Troy prohibits Cory from accepting a football scholarship and demands that he continue working at the local A&P supermarket. Cory believes that his father is preventing him from succeeding in sports out of spite and resents him. Although Cory admits that he only wanted to be like his father growing up, he struggles to forgive Troy for ruining his chances of playing football in college.
Troy's relationship with Lyons is also hostile and complex. Troy does not approve of Lyons's lifestyle and criticizes him for continually asking to borrow money. Troy is dismissive of Lyons and will not even watch his band play.

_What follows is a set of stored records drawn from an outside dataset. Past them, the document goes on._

(** X22. Whether the pipeline searches the web is decided by the judge's
    confidence, the judge's threshold and the learned threshold.  When the
    optimizer's judge threshold does not exceed the judge's own (5 against
    6 by default), a response reports a web search exactly when searching
    is enabled, the search gave results, and the judge's confidence is
    below the judge's threshold, or a tenth of it (as the float division
    gives it: up to rounding, relative to its size) is below the learned
    confidence threshold, or the judge's model failed; the optimizer's
    judge threshold plays no part. *)
Theorem web_search_is_decided_by_the_judge (self : RAGService)
    (world : Answers) (enable_web_search : bool) (r : Response) :
  process_query self world enable_web_search = Ok r ->
  get_or (RL.judge_threshold (web_search (config (rl_optimizer self)))) 5
  <= judge_threshold self ->
  exists c prelim_confidence,
    judged_confidence world = Some c
    /\ about_scaled (1 + Qabs c) (c / 10) prelim_confidence
    /\ web_search_triggered r
       = enable_web_search
         && (judge_asks self world c
             || Qltb prelim_confidence (threshold (rl_optimizer self)))
         && has_results world.
Proof.
  intros H Hjt.
  destruct (process_query_inv _ _ _ _ H)
    as (reranked & c & _ & Hc & Ht & _).
  exists c, (c / 10). split; [exact Hc|].
  split.
  { apply about_exact; [|reflexivity].
    pose proof (Qabs_nonneg c). lra. }
  rewrite Ht.
  unfold should_trigger_web_search. cbv zeta.
  fold (threshold (rl_optimizer self)).
  destruct (Qltb c (get_or (RL.judge_threshold
                              (web_search (config (rl_optimizer self)))) 5))
    eqn:E; [|now rewrite orb_false_r].
  apply Qltb_lt in E.
  assert (Hasks : judge_asks self world c = true).
  { unfold judge_asks. destruct (judged_retrieval world); [|reflexivity].
    apply Qltb_lt. lra. }
  now rewrite Hasks.
Qed.

(** With a judge that is fairly confident the learned threshold decides:
    the judge does not ask for a search, and the pipeline searches. *)
Lemma web_search_is_decided_by_the_judge_witness :
  let self := default_service in
  let world := confident_judge in
  let r := confident_judge_response in
  process_query self world true = Ok r
  /\ get_or (RL.judge_threshold (web_search (config (rl_optimizer self)))) 5
     <= judge_threshold self
  /\ judge_asks self world 6.5 = false
  /\ web_search_triggered r = true
  /\ exists c prelim_confidence,
       judged_confidence world = Some c
       /\ about_scaled (1 + Qabs c) (c / 10) prelim_confidence
       /\ web_search_triggered r
          = true
            && (judge_asks self world c
                || Qltb prelim_confidence (threshold (rl_optimizer self)))
            && has_results world.
Proof.
  cbv zeta.
  assert (H1 : process_query default_service confident_judge true
               = Ok confident_judge_response) by (vm_compute; reflexivity).
  assert (H2 : get_or (RL.judge_threshold
                         (web_search
                            (config (rl_optimizer default_service)))) 5
               <= judge_threshold default_service)
    by (vm_compute; discriminate).
  split; [exact H1|]. split; [exact H2|].
  split; [reflexivity|]. split; [reflexivity|].
  exact (web_search_is_decided_by_the_judge default_service confident_judge
           true confident_judge_response H1 H2).
Defined.

(** X23. When the judge's model fails on both calls, the pipeline still
    answers: with the default judge weights and confidence weights that sum
    to 1, the reported confidence is exactly one half, every judge score is
    5, and a web search is reported whenever searching is enabled and gave
    results. *)
Theorem failed_judge_gives_half_confidence (self : RAGService)
    (world : Answers) (enable_web_search : bool) (r : Response) :
  process_query self world enable_web_search = Ok r ->
  judged_retrieval world = None ->
  judged_answer world = None ->
  tuned (rl_optimizer self) ->
  confidence r == 0.5
  /\ map snd (judge_scores r) = [5; 5; 5]
  /\ web_search_triggered r = enable_web_search && has_results world.
Proof.
  intros H Hr Ha (_ & Hw & _ & cr & ca & Ecw & Hsum & Hb).
  destruct (process_query_inv _ _ _ _ H)
    as (reranked & c & _ & Hc & Ht & _ & Hconf & Hscores).
  unfold judged_confidence in Hc. rewrite Hr in Hc. injection Hc as <-.
  unfold judge_asks in Ht. rewrite Hr in Ht. rewrite Ha in Hconf, Hscores.
  split; [|split; [exact Hscores | now rewrite Ht, andb_true_r]].
  rewrite Hconf. unfold calculate_weighted_confidence.
  rewrite Ecw. cbn [retrieval_eval answer_quality get_or].
  unfold calculate_weighted_judge_score. rewrite Hw.
  cbn [Judge.evaluate_answer_quality Judge.scores].
  set (x := 5 / 10).
  set (y := max2 0 (min2 10 _) / 10).
  assert (Hx : x == 0.5) by reflexivity.
  assert (Hy : y == 0.5) by (vm_compute; reflexivity).
  clearbody x y.
  assert (E : cr * x + ca * y == 0.5) by (rewrite Hx, Hy; lra).
  rewrite clamp_inside; rewrite E; [reflexivity|].
  split; vm_compute; discriminate.
Qed.

Lemma failed_judge_gives_half_confidence_witness :
  let self := default_service in
  let world := failing_judge in
  let r := failing_judge_response in
  process_query self world true = Ok r
  /\ judged_retrieval world = None
  /\ judged_answer world = None
  /\ tuned (rl_optimizer self)
  /\ confidence r == 0.5
  /\ map snd (judge_scores r) = [5; 5; 5]
  /\ web_search_triggered r = true && has_results world.
Proof.
  cbv zeta.
  assert (H1 : process_query default_service failing_judge true
               = Ok failing_judge_response) by (vm_compute; reflexivity).
  assert (H4 : tuned (rl_optimizer default_service))
    by (apply started_tuned).
  split; [exact H1|]. split; [reflexivity|]. split; [reflexivity|].
  split; [exact H4|].
  exact (failed_judge_gives_half_confidence default_service failing_judge
           true failing_judge_response H1 eq_refl eq_refl H4).
Defined.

Despite Troy's negative, hostile attitude towards Cory and Lyons, Troy genuinely aims to make them better men than he was. Troy provides for Cory and takes care of Lyons, which is similar to how Troy's father raised him. Troy also believes that he is doing Cory a favor by forcing him to focus on work rather than invest his energy and time into sports, where black men have a difficult time succeeding.
Troy also hopes to instill responsibility in Lyons, who seems like a shiftless wanderer. Tragically, Troy is unable to accept that the world is rapidly changing and cannot see that Cory's athletic scholarship will benefit him. By refusing to listen to Lyons's band, Troy also loses out on an opportunity to connect with his son and improve their relationship. Despite his failures, Troy's sons attend his funeral as a gesture of their forgiveness.
While it is clear that Troy Maxson loves his sons, Cory and Lyons, his relationship with both of his sons is characterized by bitterness and misunderstanding. Lyons, his son from his first marriage, wants to be a musician and is far less realistic and practical than his father, who offers Lyons help to get a job on a garbage truck. Lyons feels that he does not want to be carrying other people's garbage or punching a clock, while his father will do what he needs to do to support his family. Lyons is bitter towards his father because Troy was not around when he was growing up, and he accepts Troy's money but declines his advice.
Troy's relationship with his other son, Cory, is also characterized by misunderstanding. Cory hopes to play college football, but Troy feels that white teams will never accept an African-American player, as he was not allowed to play white baseball when he was growing up. Cory wants to be part of a new generation that is beginning to integrate, but Troy does not want him to play football because he thinks it will be setting up Cory for failure and rejection. Troy winds up throwing Cory out of his house. As Troy has suffered from the effects of racism growing up, he wants his sons to play it safe. He loves them, but his way of showing love is to be hard on them. As a result, he is distanced from them and does not understand their dreams.
The relationship between Troy and Cory Maxson is bitter and tense. Troy's hostile attitude stems from his past. He blames racism for keeping him from attaining his dream of playing major league baseball, and he can't let go of this resentment. The pain Troy feels from his past doesn't allow him to let his family get close because he has built a fence of anger and misery around himself. This fence protects Troy from being hurt any further, but it also robs him of his family's love. When Cory has the chance to get a college football scholarship, Troy denies his son the opportunity to achieve what he couldn't. Cory cannot forgive his father for it. Troy is both jealous and protective of Cory. He's afraid Cory will achieve what was denied to him, but he also wants to spare Cory from the racism that Troy faced. Cory finally leaves home when he and his father end up in a physical fight. Cory knows he can never please his father, and his feelings for Troy have turned to hatred.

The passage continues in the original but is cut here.